◆ Task to complete
Once you find the line containing "w_config : config c = set_config cfg;" in the data below, copy it and each following line exactly, up to and including the line containing "(** The text, whose", and nothing else.

◆ Records supplied
+++++
Record written (c : ChatComposer P) (segs : list Segment) (tail : str) : Prop := {
  w_text : TextArea.text (textarea (draft c)) = render (pieces segs tail);
  w_ranges : ranges (textarea (draft c)) = byte_range <$> elements_from 0 (pieces segs tail);
  w_labels : labels_ok segs;
  w_vim : TextArea.vim_enabled (textarea (draft c)) = false;
  w_keymap : Keys.editor (TextArea.keymap (textarea (draft c))) = Keys.default_editor;
  w_attached : local_images (attachments c) = [] /\ remote_images (attachments c) = [];
  w_mentions : draft_mentions (draft c) = ∅;
  w_config : config c = set_config cfg;
  w_keys : keys c = set_keys cfg /\ queue_submissions c = false;
}.
Definition at_end (c : ChatComposer P) : Prop :=
  TextArea.cursor_pos (textarea (draft c)) = blen (TextArea.text (textarea (draft c))).
Definition says (c : ChatComposer P) (segs : list Segment) (tail : str) : str := bang (in_bash_mode (draft c)) ++ full segs tail.
(** The shell mode has taken an exclamation mark at the start. *)
Definition no_bang (c : ChatComposer P) : Prop :=
  in_bash_mode (draft c) = false -> forall t, TextArea.text (textarea (draft c)) <> ch "!" :: t.
(** The text, whose last [n] characters are outside of placeholders. *)
Definition text_is (c : ChatComposer P) (s : str) (n : nat) : Prop :=
  exists segs tail, written c segs tail /\ draft_pastes (draft c) = pastes segs /\ at_end c /\ no_bang c /\
  s = says c segs tail /\ (segs = [] \/ n <= length tail).
Definition same_burst (c c' : ChatComposer P) : Prop :=
  paste_burst (draft c') = paste_burst (draft c) /\ disable_paste_burst (draft c') = disable_paste_burst (draft c).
+++++
◆ Response
  w_config : config c = set_config cfg;
  w_keys : keys c = set_keys cfg /\ queue_submissions c = false;
}.
Definition at_end (c : ChatComposer P) : Prop :=
  TextArea.cursor_pos (textarea (draft c)) = blen (TextArea.text (textarea (draft c))).
Definition says (c : ChatComposer P) (segs : list Segment) (tail : str) : str := bang (in_bash_mode (draft c)) ++ full segs tail.
(** The shell mode has taken an exclamation mark at the start. *)
Definition no_bang (c : ChatComposer P) : Prop :=
  in_bash_mode (draft c) = false -> forall t, TextArea.text (textarea (draft c)) <> ch "!" :: t.
(** The text, whose last [n] characters are outside of placeholders. *)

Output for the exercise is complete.